IdentityIQ uses configured applications to connect to these enterprise systems, and uses tasks to do the work of reading the data into IdentityIQ and correlating it to identities stored in IdentityIQ.

Aggregation and Applications

A configured Application is the component that lets IdentityIQ communicate with an enterprise system. The enterprise system is the source of information about accounts and account groups, which will be read into IdentityIQ.

Applications use a system-specific connector type (such as JDBC, LDAP, Active Directory, Azure, Workday, etc.) to set up a connection to the system that is the source of the data. The configuration options are flexible; many elements of the configuration depend on the connector type, but they all have several things in common:

Connection parameters – the information IdentityIQ needs in order to communicate with the data source. This typically includes a path to the data source and credentials for logging in/authenticating, but may include more.
Account schema – how IdentityIQ defines and organizes the data that is being read in.
Correlation logic – how IdentityIQ maps data from the source system to what is stored in IdentityIQ.

For more information on configuring applications, see the Connectors & Integrations section on the SailPoint Product Documentation portal.

What Data Is Aggregated?

Account aggregation is the process through which account data from a configured application is read into IdentityIQ and stored in Link (account) objects connected to Identities. Aggregation is an integral part of every IdentityIQ installation. Account aggregation reads in information about identities, which typically includes:

Account information – the accounts the identity has on the system being aggregated.
Entitlements – the access the identity has on the systems that it has accounts on.
From authoritative sources – information about the identity, such as name, department, email address, etc.
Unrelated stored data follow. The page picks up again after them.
(* ===== verification/Thresholds.v ===== *)
(** * The thresholds of automatic approval

    src/assistant/src/permissions/gateway-threshold-reader.ts: the threshold of a
    conversation or of the context, read from the gateway through two caches, and
    [none] when the gateway cannot be asked. *)
From S2P Require Import Prelude ApprovalPolicy Async CheckerTypes.

Section thresholds.
Context {env : Env}.

Definition GLOBAL_CACHE_TTL_MS : Z := 30000.
Definition CONVERSATION_CACHE_TTL_MS : Z := 5000.
Definition DEFAULT_FAILURE_WARN_INTERVAL_MS : Z := 30000.

(** ** Failures that are logged at intervals *)

Definition noteFailure (op : string) : Sync unit :=
  t ← now;
  failures ← gets (λ m, rd_failureStateByOp (mm_reader m));
  match failures !! op with
  | None =>
      modify (on_reader (λ r, log_line (ipc_threshold_failure op 1 None) (on_failures <[op := mkFailure 1 t t]> r)))
  | Some (mkFailure count first lastWarn) =>
      if DEFAULT_FAILURE_WARN_INTERVAL_MS <=? t - lastWarn
      then modify (on_reader (λ r,
             log_line (ipc_threshold_failure op (count + 1) (Some (t - first)))
               (on_failures <[op := mkFailure (count + 1) first t]> r)))
      else modify (on_reader (on_failures <[op := mkFailure (count + 1) first lastWarn]>))
  end.

Definition noteSuccess (op : string) : Sync unit :=
  failures ← gets (λ m, rd_failureStateByOp (mm_reader m));
  match failures !! op with
  | None => mret tt
  | Some (mkFailure count first _) =>
      t ← now;
      modify (on_reader (λ r, on_failures (delete op) (log_line (ipc_threshold_recovered op count (t - first)) r)))
  end.

Definition resetGatewayThresholdCacheForTenantAssignment : Sync unit :=
  modify (on_reader (λ r, on_conversations (λ _, ∅) (set_global None 0 r))).

(** ** Values *)

(** [isValidThreshold], with the threshold it is. *)
Definition valid_threshold (value : string) : option RiskThreshold :=
  if eqs value "none" then Some up_to_none else if eqs value "low" then Some up_to_low
  else if eqs value "medium" then Some up_to_medium else if eqs value "high" then Some up_to_high else None.

Definition mapExecutionContextToField (ctx : ExecutionContext) (g : GlobalThresholds) : string :=
  match ctx with
  | in_conversation => gt_interactive g
  | in_headless => gt_headless g
  | in_background => gt_autonomous g
  end.

(** [result && isValidThreshold(result.threshold)] *)
Definition override_of (r : ConversationReply) : option (string * RiskThreshold) :=
  match r with reply_threshold s => t ← valid_threshold s; Some (s, t) | _ => None end.

(** ** Reading *)

(** Keep what the gateway said of a conversation. *)
Definition cache_conversation (conversationId : string) (threshold : option string) : Sync unit :=
  t ← now;
  modify (on_reader (on_conversations <[conversationId := mkCached threshold t]>)).

(** The answer about a conversation, once it is there; [Some] returns early. *)
Definition take_conversation (conversationId : string) (result : ConversationReply) : Sync (option RiskThreshold) :=
  noteSuccess "conversation_threshold";;
  match override_of result with
  | Some (s, t) => cache_conversation conversationId (Some s);; mret (Some t)
  | None => cache_conversation conversationId None;; mret None
  end.

(** Whether the cache has an entry that is young enough. *)
Definition cached_conversation (conversationId : string) : Sync (option CachedThreshold) :=
  cached ← gets (λ m, rd_conversationThresholdCache (mm_reader m) !! conversationId);
  match cached with
  | None => mret None
  | Some c => t ← now; mret (if t - ct_timestamp c <? CONVERSATION_CACHE_TTL_MS then Some c else None)
  end.

(** A failed call leaves the cache as it is. *)
Definition settle_conversation (conversationId : string) (result : ConversationReply) : Sync (option RiskThreshold) :=
  match result with
  | reply_failed => noteFailure "conversation_threshold";; mret None
  | _ => take_conversation conversationId result
  end.

Definition conversation_override (conversationId : string) : Async (option RiskThreshold) :=
  cached ← lift (cached_conversation conversationId);
  match cached with
  | Some c => mret (ct_threshold c ≫= valid_threshold)
  | None =>
      result ← await_answer (R := Reply) (get_conversation_threshold conversationId);
      lift (settle_conversation conversationId result)
  end.

Definition take_global (result : option GlobalThresholds) : Sync GlobalThresholds :=
  match result with
  | None => throw (error "Gateway IPC returned no result for global thresholds")
  | Some g =>
      noteSuccess "global_thresholds";;
      t ← now;
      modify (on_reader (set_global (Some g) t));;
      mret g
  end.

Definition ask_global : Async GlobalThresholds :=
  result ← await_answer (R := Reply) get_global_thresholds; lift (take_global result).

Definition fetchGlobalThresholds : Async GlobalThresholds :=
  cached ← lift (t ← now; r ← gets mm_reader;
                 mret (match rd_cachedGlobalThresholds r with
                       | Some g => if t - rd_cachedGlobalTimestamp r <? GLOBAL_CACHE_TTL_MS then Some g else None
                       | None => None
                       end));
  match cached with
  | Some g => mret g
  | None => ask_global
  end.

(** The threshold of the context; strict when it cannot be read. *)
Definition global_threshold (ctx : ExecutionContext) : Async RiskThreshold :=
  try_catch
    (g ← awaited fetchGlobalThresholds;
     let value := mapExecutionContextToField ctx g in
     match valid_threshold value with
     | Some t => mret t
     | None => lift (modify (on_reader (log_line (unexpected_threshold value)));; mret up_to_none)
     end)
    (λ _, lift (noteFailure "global_thresholds";; mret up_to_none)).

(** Overrides are for conversations, by their identifier. *)
Definition overridable (ctx : ExecutionContext) (conversationId : option string) : option string :=
  match conversationId with
  | Some id => if bool_decide (ctx = in_conversation) && truthy id then Some id else None
  | None => None
  end.

Definition getAutoApproveThreshold (conversationId : option string) (executionContext : option ExecutionContext) :
    Async RiskThreshold :=
  let ctx := default in_conversation executionContext in
  early ← match overridable ctx conversationId with Some id => conversation_override id | None => mret None end;
  match early with
  | Some t => mret t
  | None => global_threshold ctx
  end.

(** Reading past the caches; [None] when the gateway does not answer. *)
Definition refresh_global (ctx : ExecutionContext) : Async (option RiskThreshold) :=
  try_catch
    (g ← ask_global;
     mret (valid_threshold (mapExecutionContextToField ctx g)))
    (λ _, lift (noteFailure "global_thresholds";; mret None)).

Definition refreshAutoApproveThreshold (conversationId : option string) (executionContext : option ExecutionContext) :
    Async (option RiskThreshold) :=
  let ctx := default in_conversation executionContext in
  match overridable ctx conversationId with
  | Some id =>
      result ← await_answer (R := Reply) (get_conversation_threshold id);
      if bool_decide (result = reply_failed)
      then lift (noteFailure "conversation_threshold";; mret None)
      else
        early ← lift (take_conversation id result);
        match early with Some t => mret (Some t) | None => refresh_global ctx end
  | None => refresh_global ctx
  end.
End thresholds.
Account Group aggregation is used to create entitlements (managedAttributes) representing an application's group objects. See Entitlement Catalog.
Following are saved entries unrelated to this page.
Lemma global_threshold_ok ctx w h : mem_ok w h →
  wp mem_ok (w_clock w) (global_threshold ctx w) h (λ r w' h', mem_ok w' h' ∧ ∃ t, r = inr t ∧ global_ok w h w' h' ctx t).
Proof.
  intros Hw. apply wp_try, wp_bind. eapply wp_mono; [|apply wp_await; [apply fetched_stable|apply fetchGlobalThresholds_ok, Hw]].
  intros [e|g] w1 h1 (Hl & Hw1 & Hr).
  - apply wp_quiet; [apply noteFailure_quiet|lia|done|]. intros w2 ? ?. split; [done|]. eexists. split; [done|]. by right.
  - assert (∀ w2 t, (w_clock w1 ≤ w_clock w2)%nat → t = default up_to_none (valid_threshold (mapExecutionContextToField ctx g)) →
      global_ok w h w2 h1 ctx t) as Hok.
    { intros w2 t Hc ->. eapply (global_ok_later w h w h w1 h1); [apply later_refl|done|split; [done|by exists []; rewrite app_nil_r]|].
      left. by exists g. }
    cbv zeta. destruct (valid_threshold _) as [t|] eqn:Ev.
    + apply wp_ret; [lia|]. split; [done|]. eexists. split; [done|]. by apply Hok.
    + apply wp_quiet; [apply log_line_quiet|lia|done|]. intros w2 ? ?. split; [done|]. eexists. split; [done|]. by apply Hok.
Qed.

Theorem getAutoApproveThreshold_ok cid ectx w h : mem_ok w h →
  wp mem_ok (w_clock w) (getAutoApproveThreshold cid ectx w) h
    (λ r w' h', mem_ok w' h' ∧ ∃ t, r = inr t ∧ threshold_ok cid ectx w h t w' h').
Proof.
  intros Hw. unfold getAutoApproveThreshold, threshold_ok. set (ctx := default in_conversation ectx). apply wp_bind.
  destruct (overridable ctx cid) as [id|].
  - eapply wp_mono; [|apply wp_from, conversation_override_ok, Hw]. intros r w1 h1 (Hl & Hw1 & o & -> & Ho).
    destruct o as [t|].
    + apply wp_ret; [lia|]. split; [done|]. eexists. split; [done|]. by left.
    + eapply wp_mono; [|apply wp_from, global_threshold_ok, Hw1]. intros r w2 h2 (Hl2 & Hw2 & t & -> & Ht).
      split; [done|]. eexists. split; [done|]. right. split.
      * eapply override_ok_later; [apply later_refl|exact Hl|exact Hl2|done].
      * eapply global_ok_later; [exact Hl|exact Hl2|apply later_refl|done].
  - apply wp_ret; [lia|]. apply global_threshold_ok, Hw.
Qed.

Lemma refresh_global_ok ctx w h : mem_ok w h →
  wp mem_ok (w_clock w) (refresh_global ctx w) h (λ r w' h', mem_ok w' h' ∧ ∃ o, r = inr o ∧
    match o with
    | Some t => ∃ g, newly h h' get_global_thresholds (Some g) ∧ valid_threshold (mapExecutionContextToField ctx g) = Some t
    | None => newly h h' get_global_thresholds None
              ∨ ∃ g, newly h h' get_global_thresholds (Some g) ∧ valid_threshold (mapExecutionContextToField ctx g) = None
    end).
Proof.
  intros Hw. apply wp_try, wp_bind. eapply wp_mono; [|by apply ask_global_ok; [apply later_refl|]].
  intros [e|g] w1 h1 [Hw1 Hr].
  - apply wp_quiet; [apply noteFailure_quiet|lia|done|]. intros w2 ? ?. split; [done|]. eexists. split; [done|]. by left.
  - apply wp_ret; [lia|]. split; [done|]. eexists. split; [done|]. destruct (valid_threshold _) eqn:E; [by exists g|right; by exists g].
Qed.

Theorem refreshAutoApproveThreshold_ok cid ectx w h : mem_ok w h →
  wp mem_ok (w_clock w) (refreshAutoApproveThreshold cid ectx w) h
    (λ r w' h', mem_ok w' h' ∧ ∃ o, r = inr o ∧ refreshed_ok cid ectx h o h').
Proof.
  intros Hw. unfold refreshAutoApproveThreshold, refreshed_ok, fresh_ok, refresh_failed. set (ctx := default in_conversation ectx).
  destruct (overridable ctx cid) as [id|]; last first.
  { eapply wp_mono; [|apply refresh_global_ok, Hw]. intros r w1 h1 (? & o & -> & Ho). split; [done|]. eexists. split; [done|].
    destruct o; naive_solver. }
  apply wp_bind, wp_answer; [done..|]. intros a w1 h1 Hl Hw1. set (h2 := h1 ++ _).
  assert (Hnew : newly h h2 (get_conversation_threshold id) a) by by eapply newly_last'.
  assert (Hok : mem_ok w1 h2) by by apply mem_ok_app.
  case_bool_decide as Ha.
  { subst a. apply wp_quiet; [apply noteFailure_quiet|lia|done|]. intros w2 ? ?. split; [done|]. eexists. split; [done|]. left. by exists id. }
  destruct (take_conversation_ok id a w1 h2 Hok Ha) as (w2 & E & Hc & Hw2); [set_solver|].
  assert (Hl2 : later w h w2 h2).
  { destruct Hl as [? [m ->]]. split; [lia|]. exists (m ++ [entry (w_clock w1) (get_conversation_threshold id) a]). by rewrite app_assoc. }
  apply wp_bind, wp_lift; rewrite E; cbn; [done|]. destruct (override_of a) as [[s t]|] eqn:Eo; cbn.
  - split; [done|]. split; [done|]. eexists. split; [done|]. exists a. by rewrite Eo.
  - eapply wp_mono; [|by apply wp_from, refresh_global_ok].
    intros r w3 h3 (Hl3 & Hw3 & o & -> & Ho). split; [done|]. eexists. split; [done|].
    assert (Hn : ∀ q b, newly h2 h3 q b → newly h h3 q b) by (intros; by eapply newly_later; [exact Hl2|exact Hl3|apply later_refl|]).
    destruct o as [t|]; [|naive_solver]. exists a. rewrite Eo. split_and!; [by eapply newly_grow|done|]. naive_solver.
Qed.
Authoritative and Non-Authoritative Data Sources

The enterprise systems that provide information about identities and their access may be numerous, and information about identities may not always be synchronized across all systems. For this reason, some sources of data are designated as authoritative sources. An authoritative source is any repository for employee information for your enterprise that represents the primary and most trusted information about identities, such as a human resources application. This is in contrast to non-authoritative sources that may contain some accurate information about identities but is not considered the system of record for information about the identity itself.

A simple example is when an employee's name changes – Pat Smith becomes Pat Jones. In this example, Human Resources will change the employee's name, and perhaps the email address, in an authoritative source, such as Active Directory. The changes then need to be propagated out to other accounts that the user has, such as JIRA, Sales Force, Outlook, etc.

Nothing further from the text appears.